Task description:
From the data below, please reproduce exactly everything from the line that contains "destruct Hs as (Ht & Hq & Hm). cbn" down to the line that contains "destruct IH as (Hqs & Hr & H0 & H1).", with both ends included.

Record extracts:
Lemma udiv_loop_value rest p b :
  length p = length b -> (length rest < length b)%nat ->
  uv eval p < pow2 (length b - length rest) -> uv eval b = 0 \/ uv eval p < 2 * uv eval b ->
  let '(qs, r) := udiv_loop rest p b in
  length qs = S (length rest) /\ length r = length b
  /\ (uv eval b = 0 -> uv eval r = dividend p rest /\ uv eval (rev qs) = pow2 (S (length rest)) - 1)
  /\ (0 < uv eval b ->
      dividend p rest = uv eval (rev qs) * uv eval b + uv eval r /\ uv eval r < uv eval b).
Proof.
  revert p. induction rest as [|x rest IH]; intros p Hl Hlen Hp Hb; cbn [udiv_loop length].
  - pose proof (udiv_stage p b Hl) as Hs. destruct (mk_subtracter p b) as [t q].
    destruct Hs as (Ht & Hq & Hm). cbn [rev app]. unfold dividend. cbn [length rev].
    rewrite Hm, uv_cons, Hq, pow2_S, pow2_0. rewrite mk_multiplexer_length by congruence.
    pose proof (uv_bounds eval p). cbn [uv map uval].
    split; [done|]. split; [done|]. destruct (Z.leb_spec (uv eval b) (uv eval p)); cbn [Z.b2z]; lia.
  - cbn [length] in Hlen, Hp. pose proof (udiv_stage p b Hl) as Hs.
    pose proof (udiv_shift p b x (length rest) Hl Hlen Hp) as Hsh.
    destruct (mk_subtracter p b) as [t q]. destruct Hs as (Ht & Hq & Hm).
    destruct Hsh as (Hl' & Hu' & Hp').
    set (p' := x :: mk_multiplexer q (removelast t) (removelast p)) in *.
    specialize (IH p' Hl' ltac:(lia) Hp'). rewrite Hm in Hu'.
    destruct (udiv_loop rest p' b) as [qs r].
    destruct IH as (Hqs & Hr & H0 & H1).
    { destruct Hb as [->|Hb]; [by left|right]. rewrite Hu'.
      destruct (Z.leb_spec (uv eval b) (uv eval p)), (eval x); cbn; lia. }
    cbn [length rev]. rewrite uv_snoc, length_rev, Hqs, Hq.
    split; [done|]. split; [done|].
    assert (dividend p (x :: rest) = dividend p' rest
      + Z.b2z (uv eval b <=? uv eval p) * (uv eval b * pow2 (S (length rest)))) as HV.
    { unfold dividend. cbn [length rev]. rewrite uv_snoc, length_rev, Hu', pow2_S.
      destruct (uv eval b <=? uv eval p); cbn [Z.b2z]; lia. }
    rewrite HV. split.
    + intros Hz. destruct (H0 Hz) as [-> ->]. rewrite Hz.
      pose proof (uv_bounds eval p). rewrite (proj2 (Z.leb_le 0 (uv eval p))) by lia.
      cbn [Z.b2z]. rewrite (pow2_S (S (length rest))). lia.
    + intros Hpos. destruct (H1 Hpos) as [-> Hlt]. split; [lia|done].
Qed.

Response:
    destruct Hs as (Ht & Hq & Hm). cbn [rev app]. unfold dividend. cbn [length rev].
    rewrite Hm, uv_cons, Hq, pow2_S, pow2_0. rewrite mk_multiplexer_length by congruence.
    pose proof (uv_bounds eval p). cbn [uv map uval].
    split; [done|]. split; [done|]. destruct (Z.leb_spec (uv eval b) (uv eval p)); cbn [Z.b2z]; lia.
  - cbn [length] in Hlen, Hp. pose proof (udiv_stage p b Hl) as Hs.
    pose proof (udiv_shift p b x (length rest) Hl Hlen Hp) as Hsh.
    destruct (mk_subtracter p b) as [t q]. destruct Hs as (Ht & Hq & Hm).
    destruct Hsh as (Hl' & Hu' & Hp').
    set (p' := x :: mk_multiplexer q (removelast t) (removelast p)) in *.
    specialize (IH p' Hl' ltac:(lia) Hp'). rewrite Hm in Hu'.
    destruct (udiv_loop rest p' b) as [qs r].
    destruct IH as (Hqs & Hr & H0 & H1).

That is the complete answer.